One particular snippet of one particular episode really stuck with me. Amy said something like, “We don’t allow our students to be ‘creative’. If you’re a Ruby developer, then congratulations, your audience is Ruby developers.” To me that was a real breath of fresh air. When I was trying to sell scheduling software to hair salons I was frustrated by how much I was clearly not cut from the same cloth as the people in my target market. I wasn’t like them and there was no way I could ever be like them. It’s nice to know that it’s okay to choose an audience of peers, and that it’s apparently possible to make a living (or at least make a meaningful amount of extra money) selling something to that audience of peers.
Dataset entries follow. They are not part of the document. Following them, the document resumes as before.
Lemma iter_shr_m p : ∀ mrs,
  0 <= shr_m mrs → shr_m (SpecFloat.iter_pos shr_1 p mrs) = shr_m mrs / 2 ^ Zpos p.
Proof.
  induction p as [p IH|p IH|]; intros mrs Hm; simpl SpecFloat.iter_pos.
  - assert (0 <= shr_m (shr_1 mrs)) as H1 by (rewrite shr_1_m by lia; apply Z.div_pos; lia).
    rewrite IH, IH, shr_1_m, !Z.div_div by (rewrite ?IH by lia; try apply Z.div_pos; lia).
    replace (Zpos p~1) with (1 + (Zpos p + Zpos p)) by lia.
    rewrite !Z.pow_add_r by lia. f_equal.
  - rewrite IH, IH, Z.div_div by (rewrite ?IH by lia; try apply Z.div_pos; lia).
    replace (Zpos p~0) with (Zpos p + Zpos p) by lia.
    by rewrite Z.pow_add_r by lia.
  - by rewrite shr_1_m.
Qed.

Lemma shr_spec mrs e k :
  0 <= shr_m mrs → 0 <= k →
  shr_m (fst (shr mrs e k)) = shr_m mrs / 2 ^ k ∧ snd (shr mrs e k) = e + k.
Proof.
  intros Hm Hk. destruct k as [|k|k]; simpl; [|by rewrite iter_shr_m|lia].
  rewrite Z.div_1_r. lia.
Qed.

Lemma round_nearest_even_bounds q l :
  q <= round_nearest_even q l <= q + 1.
Proof. unfold round_nearest_even. destruct l as [|[]]; try case_match; lia. Qed.

(** [canon m e]: [m * 2^e] is stored with exactly this mantissa. *)
Definition canon (m : positive) (e : Z) : Prop := cexp (digits m + e) = e.

Lemma canon_bounds m e : canon m e → digits m <= 53 ∧ -1074 <= e.
Proof. unfold canon. rewrite cexp_def. lia. Qed.

(** The outcome of rounding [m * 2^e]: overflow, underflow to zero, or a
    canonical value that is at least every canonical value below [m * 2^e]. *)
Definition rounds_to (m : Z) (e : Z) (r : float64) : Prop :=
  match r with
  | S754_infinity s => s = false
  | S754_zero s => s = false ∧ ∀ a b, canon a b → e <= b → m < Zpos a * 2 ^ (b - e)
  | S754_finite s m' e' =>
      s = false ∧ canon m' e' ∧ e' <= 971 ∧
      ∀ a b, canon a b → e <= b → Zpos a * 2 ^ (b - e) <= m →
             b < e' ∨ (b = e' ∧ Zpos a <= Zpos m')
  | S754_nan => False
  end.

(** The second pass of [binary_round_aux] absorbs the carry into a mantissa
    of [2^53] and leaves every smaller mantissa alone. *)
Lemma shr_fexp_carry r c :
  0 < r <= 2 ^ 53 → -1074 <= c →
  let '(mrs, e) := shr_fexp prec64 emax64 r c loc_Exact in
  (r < 2 ^ 53 ∧ shr_m mrs = r ∧ e = c) ∨ (r = 2 ^ 53 ∧ shr_m mrs = 2 ^ 52 ∧ e = c + 1).
Proof.
  intros Hr Hc. unfold shr_fexp. simpl Zdigits2.
  destruct (decide (r = 2 ^ 53)) as [->|Hne].
  - change (Zdigits2 (2 ^ 53)) with 54. rewrite cexp_def.
    replace (Z.max (54 + c - 53) (-1074) - c) with 1 by lia. by right.
  - destruct r as [|p|p]; try lia. simpl Zdigits2.
    assert (digits p <= 53).
    { pose proof (digits_spec p).
      assert (digits p - 1 < 53) by (apply (Z.pow_lt_mono_r_iff 2); lia). lia. }
    rewrite cexp_def.
    destruct (Z.max (digits p + c - 53) (-1074) - c) as [|k|k] eqn:E; simpl; left; lia.
Qed.

(** Truncating [m * 2^e] to its storage exponent [c]: the quotient has at
    most 53 bits and keeps the leading bit unless the value is below the
    smallest subnormal. *)
Lemma truncate_bounds m e (c := cexp (digits m + e)) (q := Zpos m / 2 ^ (c - e)) :
  e <= c →
  0 <= q < 2 ^ 53 ∧ -1074 <= c ∧
  ∀ p, q = Zpos p → digits p = digits m - (c - e).
Proof.
  intros He. subst q. pose proof (digits_spec m) as [Hm1 Hm2].
  assert (0 < 2 ^ (c - e)) by (apply Z.pow_pos_nonneg; lia).
  assert (digits m - (c - e) <= 53) as Hd by (subst c; rewrite cexp_def in *; lia).
  repeat split.
  - apply Z.div_pos; lia.
  - apply Z.div_lt_upper_bound; [done|]. eapply Z.lt_le_trans; [apply Hm2|].
    rewrite <-Z.pow_add_r by lia. apply Z.pow_le_mono_r; lia.
  - subst c. rewrite cexp_def. lia.
  - intros p Hp. apply digits_unique. rewrite <-Hp.
    assert (c - e < digits m).
    { apply (Z.pow_lt_mono_r_iff 2); [lia..|]. eapply Z.le_lt_trans; [|apply Hm2].
      pose proof (Z.mul_div_le (Zpos m) (2 ^ (c - e)) ltac:(lia)). nia. }
    split.
    + apply Z.div_le_lower_bound; [done|]. rewrite <-Z.pow_add_r by lia.
      replace (c - e + (digits m - (c - e) - 1)) with (digits m - 1) by lia. done.
    + apply Z.div_lt_upper_bound; [done|]. rewrite <-Z.pow_add_r by lia.
      replace (c - e + (digits m - (c - e))) with (digits m) by lia. done.
Qed.

Lemma canon_le_cexp a b m e :
  canon a b → e <= b → Zpos a * 2 ^ (b - e) <= Zpos m → b <= cexp (digits m + e).
Proof.
  intros Hc He Hle.
  assert (∃ q, Zpos q = Zpos a * 2 ^ (b - e)) as [q Hq].
  { assert (0 < Zpos a * 2 ^ (b - e)) by (apply Z.mul_pos_pos; [lia|apply Z.pow_pos_nonneg; lia]).
    exists (Z.to_pos (Zpos a * 2 ^ (b - e))). by rewrite Z2Pos.id. }
  pose proof (digits_scale a q (b - e) ltac:(lia) Hq) as Hd.
  assert (digits q <= digits m) by (apply digits_le; lia).
  unfold canon in Hc. rewrite cexp_def in *. lia.
Qed.

(** A quotient of zero only arises below the smallest subnormal. *)
Lemma truncate_zero m e (c := cexp (digits m + e)) :
  e <= c → Zpos m / 2 ^ (c - e) = 0 → c = -1074.
Proof.
  intros He Hq. assert (0 < 2 ^ (c - e)) by (apply Z.pow_pos_nonneg; lia).
  apply Z.div_small_iff in Hq; [|lia].
  pose proof (digits_spec m).
  assert (digits m - 1 < c - e) by (apply (Z.pow_lt_mono_r_iff 2); lia).
  subst c. rewrite cexp_def in *. lia.
Qed.

(** The value stored after rounding up to [r] is canonical. *)
Lemma rounded_canon m e r (c := cexp (digits m + e)) :
  e <= c → Zpos m / 2 ^ (c - e) <= Zpos r → Zpos r < 2 ^ 53 → canon r c.
Proof.
  intros He Hqr Hr. destruct (truncate_bounds m e He) as (Hq & Hc & Hdig).
  fold c in Hq, Hc, Hdig.
  pose proof (digits_spec r).
  assert (digits r - 1 < 53) by (apply (Z.pow_lt_mono_r_iff 2); lia).
  destruct (Zpos m / 2 ^ (c - e)) as [|q|q] eqn:E; [|specialize (Hdig q eq_refl)|lia].
  - apply truncate_zero in E; [|done]. fold c in E. unfold canon. rewrite cexp_def. lia.
  - assert (digits q <= digits r) by (apply digits_le; lia).
    unfold canon. subst c. rewrite !cexp_def in *. lia.
Qed.

Lemma shr_fexp_zero c :
  shr_m (fst (shr_fexp prec64 emax64 0 c loc_Exact)) = 0.
Proof.
  unfold shr_fexp, shr_record_of_loc. generalize (cexp (Zdigits2 0 + c) - c). intros k.
  destruct (decide (0 <= k)) as [Hk|Hk].
  - by destruct (shr_spec (Build_shr_record 0 false false) c k) as [-> _].
  - destruct k; [lia|lia|done].
Qed.

Lemma binary_round_aux_spec m e :
  e <= cexp (digits m + e) →
  rounds_to (Zpos m) e (binary_round_aux prec64 emax64 false (Zpos m) e loc_Exact).
Proof.
  intros He. set (c := cexp (digits m + e)) in *.
  destruct (truncate_bounds m e He) as (Hq & Hc & _). fold c in Hq, Hc.
  unfold binary_round_aux, shr_fexp at 1. simpl Zdigits2. fold c.
  destruct (shr_spec (shr_record_of_loc (Zpos m) loc_Exact) e (c - e)) as [Hs1 Hs2]; [done|lia|].
  destruct (shr _ e (c - e)) as [mrs' e']. simpl in Hs1, Hs2.
  replace e' with c by lia. clear e' Hs2. rewrite Hs1.
  pose proof (round_nearest_even_bounds (Zpos m / 2 ^ (c - e)) (loc_of_shr_record mrs')) as Hr.
  set (r := round_nearest_even _ _) in *. clearbody r.
  assert (∀ a b, canon a b → e <= b → Zpos a * 2 ^ (b - e) <= Zpos m →
            b < c ∨ (b = c ∧ Zpos a <= r)) as Hlow.
  { intros a b Hab Hb Hle. pose proof (canon_le_cexp a b m e Hab Hb Hle) as Hbc. fold c in Hbc.
    destruct (decide (b = c)) as [->|]; [right|left; lia]. split; [done|].
    transitivity (Zpos m / 2 ^ (c - e)); [|lia].
    apply Z.div_le_lower_bound; [apply Z.pow_pos_nonneg|]; lia. }
  destruct (decide (r = 0)) as [->|Hr0].
  - pose proof (shr_fexp_zero c) as Hz.
    destruct (shr_fexp _ _ 0 c _) as [mrs'' e'']. simpl in Hz. rewrite Hz. simpl.
    split; [done|]. intros a b Hab Hb. apply Z.nle_gt. intros Hle.
    pose proof (truncate_zero m e He ltac:(fold c; lia)) as Hc'. fold c in Hc'.
    pose proof (canon_bounds a b Hab).
    destruct (Hlow a b Hab Hb Hle); lia.
  - pose proof (shr_fexp_carry r c ltac:(lia) Hc) as Hcarry.
    destruct (shr_fexp _ _ r c _) as [mrs'' e''].
    destruct Hcarry as [(Hlt & -> & ->)|(-> & -> & ->)].
    + destruct r as [|r|r]; [done| |lia].
      destruct (Z.leb_spec c (emax64 - prec64)); [|done].
      repeat split; [|done|apply Hlow]. eapply rounded_canon; [done|fold c; lia|done].
    + change (2 ^ 52) with (Zpos 4503599627370496).
      destruct (Z.leb_spec (c + 1) (emax64 - prec64)); [|done].
      repeat split; [unfold canon; rewrite cexp_def; simpl; lia|done|].
      intros a b Hab Hb Hle. destruct (Hlow a b Hab Hb Hle); lia.
Qed.

(** Left-aligning a mantissa keeps its value. *)
Lemma shl_align_spec m e e' :
  let '(m', e'') := shl_align m e e' in
  e'' = Z.min e e' ∧ Zpos m' = Zpos m * 2 ^ (e - e'').
Proof.
  unfold shl_align. destruct (e' - e) as [|d|d] eqn:E.
  - rewrite Z.min_l by lia. rewrite Z.sub_diag. lia.
  - rewrite Z.min_l by lia. rewrite Z.sub_diag. lia.
  - rewrite Z.min_r by lia. split; [done|].
    replace (e - e') with (Zpos d) by lia. clear E.
    induction d as [|d IH] using Pos.peano_ind; [simpl; lia|].
    rewrite Pos.iter_succ, Pos2Z.inj_succ, Z.pow_succ_r by lia. lia.
Qed.

Lemma fst_shl_align m e e' :
  e' <= e → Zpos (fst (shl_align m e e')) = Zpos m * 2 ^ (e - e').
Proof.
  intros. pose proof (shl_align_spec m e e') as Hs.
  destruct (shl_align m e e') as [m' e'']. destruct Hs as [-> Hs]. simpl.
  by rewrite Hs, Z.min_r by lia.
Qed.

Lemma binary_round_spec m e :
  rounds_to (Zpos m) e (binary_round prec64 emax64 false m e).
Proof.
  unfold binary_round. pose proof (shl_align_spec m e (cexp (digits m + e))) as Hs.
  destruct (shl_align _ _ _) as [m' e']. destruct Hs as [He' Hm'].
  pose proof (digits_scale m m' (e - e') ltac:(lia) Hm') as Hd.
  assert (rounds_to (Zpos m') e' (binary_round_aux prec64 emax64 false (Zpos m') e' loc_Exact))
    as Hr.
  { apply binary_round_aux_spec. replace (digits m' + e') with (digits m + e) by lia. lia. }
  assert (∀ a b, e <= b → Zpos a * 2 ^ (b - e') = Zpos a * 2 ^ (b - e) * 2 ^ (e - e')) as Hsc.
  { intros a b Hb. rewrite <-Z.mul_assoc, <-Z.pow_add_r by lia. do 2 f_equal. lia. }
  assert (0 < 2 ^ (e - e')) by (apply Z.pow_pos_nonneg; lia).
  destruct (binary_round_aux _ _ _ _ _ _) as [s|s| |s mr er]; simpl in *; [|done..|].
  - destruct Hr as [-> Hr]. split; [done|]. intros a b Hab Hb.
    specialize (Hr a b Hab ltac:(lia)). rewrite Hm', (Hsc a b) in Hr by done.
    by apply Z.mul_lt_mono_pos_r in Hr.
  - destruct Hr as (-> & Hc & H971 & Hr). repeat split; [done..|].
    intros a b Hab Hb Hle. apply Hr; [done|lia|]. rewrite Hm', (Hsc a b) by done.
    by apply Z.mul_le_mono_pos_r.
Qed.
When I heard this, I asked myself, “What am I?” I am, of course, a Ruby developer, although I don’t have much faith that I could come up with a Ruby book or course or anything like that. I could come up with something like that, some course on how to learn Ruby or something like that, but I don’t think I’d be able to believe in it. Why should someone choose my book or course over all the other programming books/courses out there? I can’t think of any good reason. (Maybe Amy and Alex could help me think of something. I do plan to take 30×500 when I can. Enrollment for it has only opened up once since I killed Snip, and at that point I had just bought a house AND quit my job, so I was kinda financially wiped out for a little bit and couldn’t justify spending the $2500 or whatever on 30×500. I hope/plan to be able to afford 30×500 next time enrollment opens up, or at least one of the next times enrollment opens up.)

In addition to a Ruby developer I’m also a freelancer. That’s an area where I can more readily connect the dots as far as how to help people. I’m certainly not the greatest freelancer to ever live but I have had a certain amount of what you might call success. I’ve had a couple six-figure years as a freelancer. I’ve been the main breadwinner for a family of four and never missed a rent/mortgage payment due to not having money. I also know the answer to a number of very basic questions, for example, “How do I get my first freelancing client?”

So I decided to write a book for freelance programmers. A friend of mine suggested that instead of thinking of the book first, I should focus on the audience first. I can decide on the book’s topic after I learn what the audience wants to learn. This approach makes sense to me and so that’s how I started.

As part of my audience-building and research I’ve been spending time on /r/freelance. A good portion of the questions there are things I happen to know something about. For example, what should you do if your client doesn’t pay? Just anecdotally it seems to me like most of the questions are centered around the early stage of a freelancing career.

Based on that input I thought it would be a good idea to write a book for programmers who are either employed right now and thinking about going freelance or in the early stages of their freelancing career. The working title of that book is Freelance Launch Kit.

A concern that I have is that I’m just being a poor man’s Brennan Dunn. The answer that I have to that concern is that Brennan is (as far as I can tell) targeting all freelancers while I’m targeting only programmers, plus I’m only targeting beginners whereas Brennan’s focus is not limited in that way.

Final, unrelated note: MicroConf 2016 is happening week after next and I’m going. I expect that like Double Your Freelancing Conference, MicroConf will be a huge leap forward for my entrepreneurial development.